Cultura

Ópera na Prisão: arte usada como forma de integração

O projeto envolve jovens reclusos, familiares e músicos profissionais.

O projeto "Ópera na Prisão", criado em 2003, tem como objetivo principal baixar a taxa de reincidência criminal em jovens reclusos. Artistas profissionais de música clássica e os reclusos encontram-se regularmente no Estabelecimento Prisional de Leiria, que pretende reinserir os jovens na sociedade através da ópera.

A ópera é o cerne da iniciativa, apoiada pela Fundação Calouste Gulbenkian através do projeto PARTIS (Práticas Artísticas para a Inclusão Social), que reúne várias instituições musicais e tecnológicas de diversos países.

O projeto "Ópera na prisão" pretende envolver toda a comunidade, incluindo os familiares dos reclusos, que também participam como elementos do coro.

Os ensaios decorrem no pavilhão recentemente inaugurado no Estabelecimento Prisional de Leiria-Jovens. O pavilhão Mozart é um espaço permanente de criação e exibição de arte, com sala para ensaios, concertos e área de produção.

Mozart deixou de ser a "base" do espetáculo como foi anteriormente — espetáculo que é agora criado em conjunto com estes jovens reclusos e que os tem, e às suas histórias de vida, como protagonistas.
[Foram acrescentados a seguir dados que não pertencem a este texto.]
(** * rlattack.logger: buffering, sink fan-out and the configure/reset lifecycle

    A shallow embedding of [src/rlattack/logger.py].  Python objects that the
    module mutates in place (the key/value buffer of a Logger, the sinks, the
    files behind them, [Logger.CURRENT]) are modelled by explicit state
    passing; an exception is an outcome that still carries the state reached
    when it was raised.

    Strings are sequences of characters with codes below 256.  Failures of
    the operating system (a directory that cannot be created, a full disk)
    are outside the model: [os.makedirs], [open], [write] and [flush] succeed. *)

From Stdlib Require Import ZArith String Ascii.
From stdpp Require Import base tactics option list strings sorting pretty numbers.

Local Open Scope string_scope.
Local Open Scope Z_scope.

(** ** Exceptions and outcomes *)

Inductive exn : Type :=
| NotImplementedError
| ValueError (msg : string)
| TypeError (msg : string)
| OverflowError (msg : string)
| AttributeError (msg : string)
| AssertionError (msg : string).

Inductive outcome (A : Type) : Type :=
| Return (a : A)
| Raise (e : exn).
Arguments Return {A} a.
Arguments Raise {A} e.

Definition returned {A} (r : outcome A) : bool :=
  match r with Return _ => true | Raise _ => false end.

(** A computation over a state [St]: the state is returned on both paths,
    since whatever was mutated before a [raise] stays mutated. *)
Definition M (St A : Type) : Type := St → outcome A * St.

Definition ret {St A} (a : A) : M St A := λ s, (Return a, s).
Definition throw {St A} (e : exn) : M St A := λ s, (Raise e, s).
Definition bind {St A B} (m : M St A) (k : A → M St B) : M St B :=
  λ s, match m s with
       | (Return a, s') => k a s'
       | (Raise e, s') => (Raise e, s')
       end.
Definition modify {St} (f : St → St) : M St unit := λ s, (Return tt, f s).
Definition gets {St A} (f : St → A) : M St A := λ s, (Return (f s), s).
Definition lift_outcome {St A} (r : outcome A) : M St A := λ s, (r, s).

Declare Scope py_scope.
Delimit Scope py_scope with py.
Notation "'do' x <- m ; k" := (bind m (λ x, k))
  (at level 10, x name, m at level 100, k at level 200) : py_scope.
Notation "m ;;; k" := (bind m (λ _, k))
  (at level 100, k at level 200, right associativity) : py_scope.
Local Open Scope py_scope.

(** [for x in xs: body x] *)
Fixpoint for_each {St A} (body : A → M St unit) (xs : list A) : M St unit :=
  match xs with
  | [] => ret tt
  | x :: xs' => body x ;;; for_each body xs'
  end.

(** [[f x for x in xs]] *)
Fixpoint comprehension {St A B} (f : A → M St B) (xs : list A) : M St (list B) :=
  match xs with
  | [] => ret []
  | x :: xs' => do y <- f x; do ys <- comprehension f xs'; ret (y :: ys)
  end.

(** ** Text helpers *)

Definition nl : string := String "010" EmptyString.
Definition dquote : string := String "034" EmptyString.
Definition backslash : string := String "092" EmptyString.

(** [s * n] *)
Fixpoint str_mul (s : string) (n : nat) : string :=
  match n with
  | O => ""
  | S n' => s ++ str_mul s n'
  end.

(** [max(xs)] on a sequence of lengths *)
Definition py_max (xs : list nat) : outcome nat :=
  match xs with
  | [] => Raise (ValueError "max() arg is an empty sequence")
  | x :: xs' => Return (foldl Nat.max x xs')
  end.

(** [os.path.join(a, b)] for a relative [b] (posixpath) *)
Definition osp_join (a b : string) : string :=
  match String.length a with
  | O => b
  | S n => if (substring n 1 a =? "/")%string then a ++ b else a ++ "/" ++ b
  end.

(** ** Dictionaries

    A Python [dict] keeps its entries in insertion order, and [json.dumps]
    and [items()] follow that order, so a dictionary is an association list.
    [d[k] = v] overwrites in place when [k] is present and appends otherwise. *)

Section dict.
Context {V : Type}.

Definition dict_keys (d : list (string * V)) : list string := d.*1.
Definition dict_values (d : list (string * V)) : list V := d.*2.

Fixpoint dict_get (k : string) (d : list (string * V)) : option V :=
  match d with
  | [] => None
  | (k', v) :: d' => if decide (k = k') then Some v else dict_get k d'
  end.

Fixpoint dict_set (k : string) (v : V) (d : list (string * V)) : list (string * V) :=
  match d with
  | [] => [(k, v)]
  | (k', v') :: d' =>
      if decide (k = k') then (k', v) :: d' else (k', v') :: dict_set k v d'
  end.

(** the representation invariant of a dictionary: keys are unique *)
Definition dict_wf (d : list (string * V)) : Prop := NoDup (dict_keys d).

Definition item_le (x y : string * V) : Prop := Is_true (String.leb x.1 y.1).

#[global] Instance item_le_dec : RelDecision item_le.
Proof. intros x y. unfold item_le. apply _. Defined.

(** [sorted(d.items())]: keys of a dictionary are distinct, so the order of
    the tuples is the order of their keys *)
Definition sorted_items (d : list (string * V)) : list (string * V) :=
  merge_sort item_le d.
End dict.

Abbreviation dict V := (list (string * V)).

(** ** What the module takes from its libraries

    Floating point, numpy, the clock and the working directory are not part
    of the repository; the module only calls into them.  They are gathered
    in one interface, and everything below holds for every implementation
    of it. *)

Class Extern : Type := {
  (** Python [float] *)
  pyfloat : Type;
  (** a value with a [dtype] attribute (numpy scalar or array) *)
  ndarray : Type;
  (** ['%-8.3g' % (val,)] *)
  format_g3 : pyfloat → string;
  (** [float.__repr__], as [json.dumps] prints a float *)
  float_repr : pyfloat → string;
  (** [float(n)] for an [int] *)
  float_of_int : Z → outcome pyfloat;
  (** [float(s)] for a [str] *)
  float_of_str : string → outcome pyfloat;
  (** [float(v)] for a value with a dtype *)
  np_float : ndarray → outcome pyfloat;
  (** [float(v.tolist())] *)
  np_tolist_float : ndarray → outcome pyfloat;
  (** the text [HumanOutputFormat.writekvs] derives from a value with a
      dtype ([np.float64] is a [float], the others go through [str]) *)
  np_valstr : ndarray → string;
  (** [time.time()] at the n-th reading of the clock *)
  time_time : nat → pyfloat;
  (** [datetime.datetime.now().strftime("openai-%Y-%m-%d-%H-%M-%S-%f")] *)
  strftime_now : nat → string;
  (** [tempfile.gettempdir()] *)
  gettempdir : string;
  (** [os.path.abspath] *)
  osp_abspath : string → string
}.

Section logger.
Context `{Extern}.

(** ** Values, files and event writers *)

Inductive pyval : Type :=
| VInt (z : Z)
| VFloat (f : pyfloat)
| VStr (s : string)
| VNp (a : ndarray).

(** [hasattr(v, 'dtype')] *)
Definition has_dtype (v : pyval) : bool :=
  match v with VNp _ => true | _ => false end.

(** [float(v)] *)
Definition py_float (v : pyval) : outcome pyfloat :=
  match v with
  | VInt z => float_of_int z
  | VFloat f => Return f
  | VStr s => float_of_str s
  | VNp a => np_float a
  end.

(** a text stream: what was written and not yet flushed, and what was flushed *)
Record File : Type := {
  f_name : string;
  f_pending : string;
  f_flushed : string
}.

Definition File_write (text : string) (f : File) : File :=
  {| f_name := f_name f; f_pending := f_pending f ++ text; f_flushed := f_flushed f |}.
Definition File_flush (f : File) : File :=
  {| f_name := f_name f; f_pending := ""; f_flushed := f_flushed f ++ f_pending f |}.

Record Event : Type := {
  wall_time : pyfloat;
  summary : list (string * pyfloat);
  ev_step : Z
}.

Record EventsWriter : Type := {
  ew_path : string;
  ew_pending : list Event;
  ew_flushed : list Event;
  ew_closed : bool
}.

Definition WriteEvent (e : Event) (w : EventsWriter) : EventsWriter :=
  {| ew_path := ew_path w; ew_pending := ew_pending w ++ [e];
     ew_flushed := ew_flushed w; ew_closed := ew_closed w |}.
Definition Flush (w : EventsWriter) : EventsWriter :=
  {| ew_path := ew_path w; ew_pending := [];
     ew_flushed := ew_flushed w ++ ew_pending w; ew_closed := ew_closed w |}.
Definition Close (w : EventsWriter) : EventsWriter :=
  {| ew_path := ew_path w; ew_pending := [];
     ew_flushed := ew_flushed w ++ ew_pending w; ew_closed := true |}.

(** ** Sinks

    A file or an events writer is an object in the store of [Sys] and a sink
    holds its index: [sys.stdout] is shared by the default logger's sink and
    by every sink made for the format ['stdout']. *)

Inductive OutputFormat : Type :=
| BaseOutputFormat
| HumanOutputFormat (file : nat)
| JSONOutputFormat (file : nat)
| TensorBoardOutputFormat (dir : string) (step : Z) (writer : option nat).

(** the state outside the loggers; [kv_calls] is a history variable that
    records every [writekvs] call: the sink it was made on and the contents
    of the mapping it was given, at the time of the call *)
Record Sys : Type := {
  files : list File;
  writers : list EventsWriter;
  made_dirs : list string;
  clock : nat;
  OPENAI_LOGDIR : option string;
  kv_calls : list (OutputFormat * dict pyval)
}.

Definition sys_stdout : nat := 0%nat.

Definition set_files (f : list File → list File) (s : Sys) : Sys :=
  {| files := f (files s); writers := writers s; made_dirs := made_dirs s;
     clock := clock s; OPENAI_LOGDIR := OPENAI_LOGDIR s; kv_calls := kv_calls s |}.
Definition set_writers (f : list EventsWriter → list EventsWriter) (s : Sys) : Sys :=
  {| files := files s; writers := f (writers s); made_dirs := made_dirs s;
     clock := clock s; OPENAI_LOGDIR := OPENAI_LOGDIR s; kv_calls := kv_calls s |}.
Definition tick (s : Sys) : Sys :=
  {| files := files s; writers := writers s; made_dirs := made_dirs s;
     clock := S (clock s); OPENAI_LOGDIR := OPENAI_LOGDIR s; kv_calls := kv_calls s |}.
Definition record_call (fmt : OutputFormat) (kvs : dict pyval) (s : Sys) : Sys :=
  {| files := files s; writers := writers s; made_dirs := made_dirs s;
     clock := clock s; OPENAI_LOGDIR := OPENAI_LOGDIR s;
     kv_calls := kv_calls s ++ [(fmt, kvs)] |}.

Definition file_write (file : nat) (text : string) : M Sys unit :=
  modify (set_files (alter (File_write text) file)).
Definition file_flush (file : nat) : M Sys unit :=
  modify (set_files (alter File_flush file)).

(** [os.makedirs(d, exist_ok=True)] *)
Definition makedirs (d : string) : M Sys unit :=
  modify (λ s,
    {| files := files s; writers := writers s; made_dirs := made_dirs s ++ [d];
       clock := clock s; OPENAI_LOGDIR := OPENAI_LOGDIR s; kv_calls := kv_calls s |}).

(** [open(path, 'wt')]: a new stream *)
Definition open_wt (path : string) : M Sys nat :=
  λ s, (Return (length (files s)),
        set_files (λ fs, (fs ++ [{| f_name := path; f_pending := ""; f_flushed := "" |}])%list) s).

(** [pywrap_tensorflow.EventsWriter(path)] *)
Definition new_EventsWriter (path : string) : M Sys nat :=
  λ s, (Return (length (writers s)),
        set_writers (λ ws, (ws ++ [{| ew_path := path; ew_pending := [];
                                      ew_flushed := []; ew_closed := false |}])%list) s).

(** *** HumanOutputFormat *)

(** [_truncate] *)
Definition _truncate (s : string) : string :=
  if (23 <? String.length s)%nat then substring 0 20 s ++ "..." else s.

Definition valstr (val : pyval) : string :=
  match val with
  | VFloat f => format_g3 f
  | VInt z => pretty z
  | VStr s => s
  | VNp a => np_valstr a
  end.

Definition key2str_of (kvs : dict pyval) : dict string :=
  foldl (λ key2str '(key, val), dict_set (_truncate key) (_truncate (valstr val)) key2str)
        [] (sorted_items kvs).

Definition table_row (keywidth valwidth : nat) (kv : string * string) : string :=
  "| " ++ kv.1 ++ str_mul " " (keywidth - String.length kv.1) ++ " | "
       ++ kv.2 ++ str_mul " " (valwidth - String.length kv.2) ++ " |".

Definition Human_writekvs (file : nat) (kvs : dict pyval) : M Sys unit :=
  let key2str := key2str_of kvs in
  do keywidth <- lift_outcome (py_max (String.length <$> dict_keys key2str));
  do valwidth <- lift_outcome (py_max (String.length <$> dict_values key2str));
  let dashes := str_mul "-" (keywidth + valwidth + 7) in
  let lines := ([dashes] ++ (table_row keywidth valwidth <$> sorted_items key2str)
                         ++ [dashes])%list in
  file_write file (String.concat nl lines ++ nl) ;;;
  file_flush file.

Definition Human_writeseq (file : nat) (args : list string) : M Sys unit :=
  for_each (file_write file) args ;;;
  file_write file nl ;;;
  file_flush file.

(** *** JSONOutputFormat *)

Definition hex_digit (n : nat) : string :=
  substring n 1 "0123456789abcdef".

(** one character under [json.dumps] with [ensure_ascii] *)
Definition json_escape_char (c : ascii) : string :=
  let n := nat_of_ascii c in
  if (n =? 34)%nat then backslash ++ dquote
  else if (n =? 92)%nat then backslash ++ backslash
  else if (n =? 10)%nat then backslash ++ "n"
  else if (n =? 13)%nat then backslash ++ "r"
  else if (n =? 9)%nat then backslash ++ "t"
  else if (n =? 12)%nat then backslash ++ "f"
  else if (n =? 8)%nat then backslash ++ "b"
  else if ((32 <=? n) && (n <=? 126))%nat then String c ""
  else backslash ++ "u00" ++ hex_digit (n / 16) ++ hex_digit (n mod 16).

Fixpoint json_escape (s : string) : string :=
  match s with
  | EmptyString => ""
  | String c s' => json_escape_char c ++ json_escape s'
  end.

Definition json_str (s : string) : string := dquote ++ json_escape s ++ dquote.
Os reclusos da prisão de Leiria também interagem com reclusos de outras prisões através de videochamadas.

Esta semana, o novo espetáculo criado na cadeia de Leiria foi ensaiado e apresentado na Fundação Gulbenkian, em Lisboa. Para além desse espetáculo, os jovens reclusos ainda têm uma peça em construção: "Nós. Vocês. Toda a gente." vai ser apresentada ao público no verão do próximo ano.